An end date for my assignation with the capo.
So why did I feel so…out of sorts? Gloomier than I had in months, since well before I’d moved into Dante’s vivacious home.
Maybe that was it. I would just miss his company. I would miss his crew and our routine. I would miss Rora’s precocious chatter and inability to cook without making a mess. I’d miss Bambi’s sweet laughter and gentle presence. I’d even miss Tore, in a way, though we never conversed very much. I’d miss him because I liked to see the way he made Dante smile.
I groaned, dropping my head to the conference room desk.
This wasnotgood.
In the week since the car chase that had culminated in our tryst on his Ferrari, Dante and I had found time and reason to touch every day. He’d fucked me on the piano, in that colossal shower of his, and in his office pinned to the same bookshelf where he’d pressed that searing, significant little kiss to my neck weeks before. We came together explosively every single time.
I knew logically it was because Monica’s procedure had worked. The painful, stunting cysts on my ovaries that had kept me from feeling anything more than lukewarm pleasure were gone. After nearly two years of intense therapy, I was finally in a good place with my body and my past.
It could have been any man after that to make me orgasm.
But it wasn’t just any man.
It was Dante Salvatore, the black-eyed capo.
How could I have allowed this to happen?
I was in no way objective about him as a client anymore.
In fact, I was in danger of losing my blind respect for the law and completely compromising my previous hardline views of morality because the truth was, they were not always properly aligned.
Dante was one of the best men I knew, and I could admit that now.
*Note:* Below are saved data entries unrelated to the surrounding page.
(** * The AI-comment renderer of the ticket page

    The ticket page turns the body of a comment written by the AI assistant
    into a confidence badge and an HTML fragment, through a chain of
    [String.prototype.replace] calls with regular expressions.  This file
    embeds that chain: JavaScript strings are lists of UTF-16 code units,
    every regular expression of the page is a term of [regex] that mirrors
    its literal, and a backtracking matcher gives the terms the meaning
    ECMAScript gives the literals.

    It then embeds what stands around the renderer: the labels and colours
    of the ticket page and of the dashboard, the creator of a ticket, the
    navigation of the layout, the authentication store with the storage of
    the browser, and the query of the ticket list. *)

From Stdlib Require Import String Ascii.
From Stdlib Require Import List NArith Bool Arith Lia DecimalString.
Import ListNotations.

Local Open Scope N_scope.
Local Open Scope list_scope.

(** ** JavaScript strings *)

(** A string is the sequence of its UTF-16 code units. *)
Definition jstring := list N.

(** The code units of an ASCII literal. *)
Definition js (s : string) : jstring :=
  map N_of_ascii (list_ascii_of_string s).

Definition NL : N := 10.
Definition DQ : N := 34.

(** LineTerminator :: LF CR LS PS *)
Definition isLineTerminator (c : N) : bool :=
  (c =? 10) || (c =? 13) || (c =? 0x2028) || (c =? 0x2029).

(** WhiteSpace :: TAB VT FF SP NBSP ZWNBSP and the space separators *)
Definition isWhiteSpace (c : N) : bool :=
  (c =? 9) || (c =? 11) || (c =? 12) || (c =? 32) || (c =? 0xA0) ||
  (c =? 0x1680) || ((0x2000 <=? c) && (c <=? 0x200A)) ||
  (c =? 0x202F) || (c =? 0x205F) || (c =? 0x3000) || (c =? 0xFEFF).

(** What [\s] matches and what [trim] strips. *)
Definition isSpace (c : N) : bool := isWhiteSpace c || isLineTerminator c.

Definition isDigit (c : N) : bool := (48 <=? c) && (c <=? 57).

Definition isHighSurrogate (c : N) : bool := (0xD800 <=? c) && (c <=? 0xDBFF).
Definition isLowSurrogate (c : N) : bool := (0xDC00 <=? c) && (c <=? 0xDFFF).

(** UTF16SurrogatePairToCodePoint *)
Definition pairToCodePoint (hi lo : N) : N :=
  0x10000 + (hi - 0xD800) * 0x400 + (lo - 0xDC00).

(** Canonicalize of a pattern without the [u] flag is [toUpperCase] on one
    code unit, except that a code unit of 128 or more is never mapped below
    128.  Every pattern of the page that carries the [i] flag is ASCII, and
    for an ASCII pattern character the comparison of canonical forms is the
    comparison below: only the ASCII letters fold. *)
Definition canonicalize (c : N) : N :=
  if (97 <=? c) && (c <=? 122) then c - 32 else c.

Fixpoint dropWhile {A} (p : A -> bool) (l : list A) : list A :=
  match l with
  | [] => []
  | a :: t => if p a then dropWhile p t else l
  end.

(** [String.prototype.trim] *)
Definition trimStart (s : jstring) : jstring := dropWhile isSpace s.
Definition trimEnd (s : jstring) : jstring := rev (dropWhile isSpace (rev s)).
Definition trim (s : jstring) : jstring := trimEnd (trimStart s).

(** [String.prototype.startsWith] *)
Fixpoint startsWith (p s : jstring) : bool :=
  match p, s with
  | [], _ => true
  | a :: p', b :: s' => (a =? b) && startsWith p' s'
  | _ :: _, [] => false
  end.

(** [String.prototype.includes] *)
Fixpoint includes (p s : jstring) : bool :=
  startsWith p s ||
  match s with
  | [] => false
  | _ :: t => includes p t
  end.

(** [String.prototype.split] with a non-empty string separator: the text is
    cut at every occurrence of the separator met from left to right, each
    search resuming after the previous occurrence.  [skip] counts the code
    units of an occurrence still to be passed over; [cur] is the piece under
    construction, reversed. *)
Fixpoint split_go (sep s : jstring) (skip : nat) (cur : jstring)
  : list jstring :=
  match s with
  | [] => [rev cur]
  | c :: t =>
      match skip with
      | S k => split_go sep t k cur
      | O =>
          if startsWith sep s
          then rev cur :: split_go sep t (pred (length sep)) []
          else split_go sep t 0 (c :: cur)
      end
  end.

Definition split (sep s : jstring) : list jstring := split_go sep s 0 [].

(** [String.prototype.replace] with a string pattern: the first occurrence
    only. *)
Fixpoint replaceFirst (pat by_ s : jstring) : jstring :=
  if startsWith pat s then by_ ++ skipn (length pat) s
  else match s with
       | [] => []
       | c :: t => c :: replaceFirst pat by_ t
       end.

(** ** Regular expressions *)

Inductive citem : Type :=
| CChar (c : N)              (* a class member *)
| CRange (lo hi : N)         (* lo-hi *)
| CSpace                     (* \s *)
| CDigit.                    (* \d *)

Inductive regex : Type :=
| Eps                                   (* the empty pattern *)
| Chr (c : N)                           (* a pattern character *)
| Dot                                   (* . *)
| Cls (neg : bool) (items : list citem) (* [...] and [^...] *)
| Cat (r1 r2 : regex)                   (* r1r2 *)
| Alt (r1 r2 : regex)                   (* r1|r2 *)
| Rep (min : nat) (max : option nat) (greedy : bool) (r : regex)
                                        (* r{min,max} and r{min,max}? *)
| Grp (i : nat) (r : regex)             (* the i-th capturing group *)
| Bol                                   (* ^ *)
| Eol                                   (* $ *)
| Ahead (r : regex).                    (* (?=r) *)

Record flags : Type := Flags {
  ignoreCase : bool;   (* i *)
  multiline : bool;    (* m *)
  unicode : bool       (* u *)
}.

(** The state of a match: the code unit before the current position (none at
    the start of the input), the input from the current position on, and the
    captures made so far. *)
Record mstate : Type := MState {
  prev : option N;
  rest : jstring;
  caps : list (nat * jstring)
}.

Fixpoint getCap (i : nat) (cs : list (nat * jstring)) : option jstring :=
  match cs with
  | [] => None
  | (j, v) :: t => if Nat.eqb i j then Some v else getCap i t
  end.

Definition setCap (i : nat) (v : jstring) (x : mstate) : mstate :=
  MState (prev x) (rest x) ((i, v) :: caps x).

Definition clearCaps (is_ : list nat) (x : mstate) : mstate :=
  MState (prev x) (rest x)
    (filter (fun kv => negb (existsb (Nat.eqb (fst kv)) is_)) (caps x)).

(** The capturing groups inside a pattern. *)
Fixpoint groupsOf (r : regex) : list nat :=
  match r with
  | Cat r1 r2 | Alt r1 r2 => groupsOf r1 ++ groupsOf r2
  | Rep _ _ _ r1 | Ahead r1 => groupsOf r1
  | Grp i r1 => i :: groupsOf r1
  | _ => []
  end.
But he was also, without any doubt, a criminal of the highest order.
The old Elena would have wanted him behind bars for life.
The new Elena couldn’t imagine even a single day without him.
It was a complete mess.
Worse, I was worried about him.
Worried that April 17thwould come and Yara, the legal team, and I would fail to defend him properly. That the most vital man I’d ever known would be forced to spend the rest of his life behind bars.
I simply couldn’t fathom that, and I didn’t want to.
So I found myself doing something incredibly stupid.
I collected my purse and coat and left the office just after noon. A cab took me deep into the Bronx, to a heavily Irish neighborhood with a local watering hole called Father Patrick’s.
I’d overheard Dante’s crew mention it in conjunction with Thomas Kelly, the Irish mobster.
The man my father was working with.
I told myself I was being stupid even as I paid for the cab and slipped into the cold air, the flurries falling densely now, so thick I could barely see across the street to the bar. I ducked into a little convenient store, bought a cheap, watery coffee, and stood at the window while I drank it. Watching.
Seamus Moore was a drunk and a gambler.
As a child, I could remember walking up to him passed out on the kitchen table surrounded by bottles. I’d always ushered him to bed before the others woke up, but the scent of hard liquor was burned into the grain of the wood table.
If this was where his crew hung out, he’d be there, even at just after one in the afternoon.
I only waited for forty minutes when I caught sight of vivid red hair tucked into a black knit cap. He moved quickly, braced against the wind, pausing for a moment at the bar door before ducking inside.